Thursday, April 19, 2012

The ant equivalent of our cattle industry


There is a very interesting phenomenon afoot in the tiny world of ants. It seems that much as human culture has developed a strong agricultural system, so have certain species of ants. In a manner similar to humans’ herding and maintenance of herds of cattle, ants also keep and farm groups of aphids.
The behavior is beneficial for both species. The ants are able to keep a sustainable and constantly available food source with the sugary and edible secretions of aphids, while the aphids, as a community on the whole, receive protection from outside prey.
Developments have been made in understanding how ants maintain these colonies specifically.
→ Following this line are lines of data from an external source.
(* ===== verification/Mkfs.v ===== *)
(** * The program that makes the first file system (mkfs.c)

    It runs on the host and writes an image: a superblock, an empty log, inodes
    and their blocks one after the other, and a bitmap of the blocks used.  The
    image is the list of its sectors; a failed call or assertion ends the program
    ([Panic]).  The host is little-endian, as the machine the image is for. *)
From S2P Require Import Prelude Bytes CString Spinlock Sleeplock Bio Log TxDisk Fs.

Open Scope Z_scope.

Definition FSSIZE : Z := 1000.
Definition NINODES : Z := 200.
Definition nbitmap : Z := FSSIZE / (Z.of_nat BSIZE * 8) + 1.
Definition ninodeblocks : Z := NINODES / IPB + 1.
Definition nlog : Z := Z.of_nat LOGSIZE.
Definition nmeta : Z := 2 + nlog + ninodeblocks + nbitmap.
Definition nblocks : Z := FSSIZE - nmeta.

(** convert to intel byte order *)
Definition xshort (x : Z) : Z := get16 (put16 [0; 0] 0 x) 0.
Definition xint (x : Z) : Z := get32 (put32 [0; 0; 0; 0] 0 x) 0.

Definition sb : superblock :=
  SuperBlock (xint FSSIZE) (xint nblocks) (xint NINODES) (xint nlog) (xint 2) (xint (2 + nlog)) (xint (2 + nlog + ninodeblocks)).
Definition sb_bytes (v : superblock) : bytes :=
  let x := replicate BSIZE 0 in
  let x := put32 x 0 (sb_size v) in
  let x := put32 x 4 (sb_nblocks v) in
  let x := put32 x 8 (sb_ninodes v) in
  let x := put32 x 12 (sb_nlog v) in
  let x := put32 x 16 (sb_logstart v) in
  let x := put32 x 20 (sb_inodestart v) in
  put32 x 24 (sb_bmapstart v).

(** The image and the counters of the program. *)
Record image := Image { sects : list bytes; freeinode : Z; freeblock : Z }.
Definition set_sects l (s : image) := Image l (freeinode s) (freeblock s).
Definition set_freeinode v (s : image) := Image (sects s) v (freeblock s).
Definition set_freeblock v (s : image) := Image (sects s) (freeinode s) v.

(** The position in the file, [sec * BSIZE] in unsigned arithmetic. *)
Definition position (sec : Z) : nat := Z.to_nat (u32 (sec * Z.of_nat BSIZE) / Z.of_nat BSIZE).
(** A write past the end of the file fills the gap with zeros. *)
Definition wsect (sec : Z) (buf : bytes) : M image unit :=
  modify (fun s =>
    let l := sects s ++ replicate (S (position sec) - length (sects s)) (replicate BSIZE 0) in
    set_sects (<[position sec := buf]> l) s).
Definition rsect (sec : Z) : M image bytes := fun s =>
  match sects s !! position sec with
  | Some buf => Ok (buf, s)
  | None => Panic "read"
  end.

Definition winode (inum : Z) (d : dinode) : M image unit :=
  let bn := IBLOCK inum sb in
  buf ← rsect bn;
  wsect bn (put_dinode buf (dinode_off inum) d).
Definition rinode (inum : Z) : M image dinode :=
  let bn := IBLOCK inum sb in
  buf ← rsect bn;
  mret (dinode_at buf (dinode_off inum)).

Definition ialloc (type : Z) : M image Z :=
  inum ← gets freeinode;
  modify (set_freeinode (u32 (inum + 1))) ;;
  winode inum (DInode (xshort type) 0 0 (xshort 1) (xint 0) (replicate 13 0)) ;;
  mret inum.

(** A new block, and the next one free. *)
Definition new_block : M image Z :=
  b ← gets freeblock;
  modify (set_freeblock (u32 (b + 1))) ;;
  mret (xint b).

(** The block of the file at [fbn], made when it is not there. *)
Definition block_for (d : dinode) (fbn : Z) : M image (Z * dinode) :=
  if fbn <? Z.of_nat NDIRECT then
    d ← (if xint (addr (Z.to_nat fbn) d) =? 0 then
           b ← new_block;
           mret (set_addr (Z.to_nat fbn) b d)
         else mret d);
    mret (xint (addr (Z.to_nat fbn) d), d)
  else
    d ← (if xint (addr NDIRECT d) =? 0 then
           b ← new_block;
           mret (set_addr NDIRECT b d)
         else mret d);
    let k := (4 * Z.to_nat (fbn - Z.of_nat NDIRECT))%nat in
    indirect ← rsect (xint (addr NDIRECT d));
    indirect ← (if get32 indirect k =? 0 then
                  b ← new_block;
                  wsect (xint (addr NDIRECT d)) (put32 indirect k b) ;;
                  mret (put32 indirect k b)
                else mret indirect);
    mret (xint (get32 indirect k), d).

Fixpoint iappend_loop (fuel : nat) (d : dinode) (off : Z) (p : bytes) : M image (dinode * Z) :=
  match p, fuel with
  | [], _ => mret (d, off)
  | _, O => hang
  | _, S fuel =>
      let fbn := off / Z.of_nat BSIZE in
      if MAXFILE <=? fbn then panic "fbn < MAXFILE"
      else
        r ← block_for d fbn;
        let '(x, d) := r in
        let n1 := Z.min (Z.of_nat (length p)) ((fbn + 1) * Z.of_nat BSIZE - off) in
        buf ← rsect x;
        wsect x (put_bytes buf (Z.to_nat (off - fbn * Z.of_nat BSIZE)) (take (Z.to_nat n1) p)) ;;
        iappend_loop fuel d (u32 (off + n1)) (drop (Z.to_nat n1) p)
  end.
Definition iappend (inum : Z) (p : bytes) : M image unit :=
  d ← rinode inum;
  r ← iappend_loop (S (length p)) d (xint (d_size d)) p;
  let '(d, off) := r in
  winode inum (set_size (xint off) d).

(** The bitmap: the first [used] blocks. *)
Definition balloc (used : Z) : M image unit :=
  if Z.of_nat BSIZE * 8 <=? used then panic "used < BSIZE*8"
  else
    let buf := fold_left (fun x i => set_bit x (Z.of_nat i)) (seq 0 (Z.to_nat used)) (replicate BSIZE 0) in
    wsect (sb_bmapstart sb) buf.

(** A file of the host: what the successive reads of it give. *)
Abbreviation host := (bytes -> option (list bytes)).

Definition add_file (files : host) (rootino : Z) (name : bytes) : M image unit :=
  if existsb (fun c => c =? 47) name then panic "index(argv[i], '/') == 0"
  else
    match files name with
    | None => panic "open"
    | Some reads =>
        let name := match name with 95 :: name' => name' | _ => name end in
        inum ← ialloc T_FILE;
        iappend rootino (make_dirent name (xshort inum)) ;;
        for_each reads (iappend inum)
    end.

(** fix size of root inode dir *)
Definition fix_size (rootino : Z) : M image unit :=
  d ← rinode rootino;
  let off := xint (d_size d) in
  let off := u32 ((off / Z.of_nat BSIZE + 1) * Z.of_nat BSIZE) in
  winode rootino (set_size (xint off) d).

(** [argv] holds the names after the image. *)
Definition main (files : host) (argv : list bytes) : M image unit :=
  modify (set_freeblock nmeta) ;;
  for_each (seq 0 (Z.to_nat FSSIZE)) (fun i => wsect (Z.of_nat i) (replicate BSIZE 0)) ;;
  wsect 1 (sb_bytes sb) ;;
  rootino ← ialloc T_DIR;
  (if rootino =? ROOTINO then mret tt else panic "rootino == ROOTINO") ;;
  iappend rootino (make_dirent [46] (xshort rootino)) ;;
  iappend rootino (make_dirent [46; 46] (xshort rootino)) ;;
  for_each argv (add_file files rootino) ;;
  fix_size rootino ;;
  used ← gets freeblock;
  balloc (s32 used).

(** The image before the program runs: an empty file. *)
Definition start : image := Image [] 1 0.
According to research from the Royal Holloway University of London, the ants disperse small quantities of tranquilizer in each step. Thus areas where the ants walk the most as a population have the highest concentration of tranquilizer. This tranquilizer affects the aphids and slows their movement. In fact, the researchers found that aphid movement was measured to be slower on paper that ants had previously walked on, when compared to control paper that ants had not previously walked on. Using this tranquilizer methodology, the ants can rely on each other to keep the boundaries of aphid movement quite limited.
The researchers speculate that by releasing tranquilizers from their feet, ant populations are better able to control the movement of aphids and make sure that they don’t stray too far; in doing this ants are ensuring the continuity of their honeydew food source. From the aphids’ perspective, its not a bad deal either, because as long as they stay in the proximity of the ants, they are less susceptible to predation, as ants will fend away another potential predators such as ladybugs.
Check out the article here: http://www.sciencedaily.com/releases/2007/10/071009212548.htm




-RYAN GUPTA

1 comment:

  1. Interesting! Wasn't it previously thought that only organisms with large brains and high brain functions could conceive the idea of controlling a population of other organisms - i.e. the way we domesticated plants and animals and the way dolphins hunt by rounding up fish? Since ants have little more than a central nervous system, that throws the original idea out. :) I wonder what other organisms control other organisms in a livestock-like manner.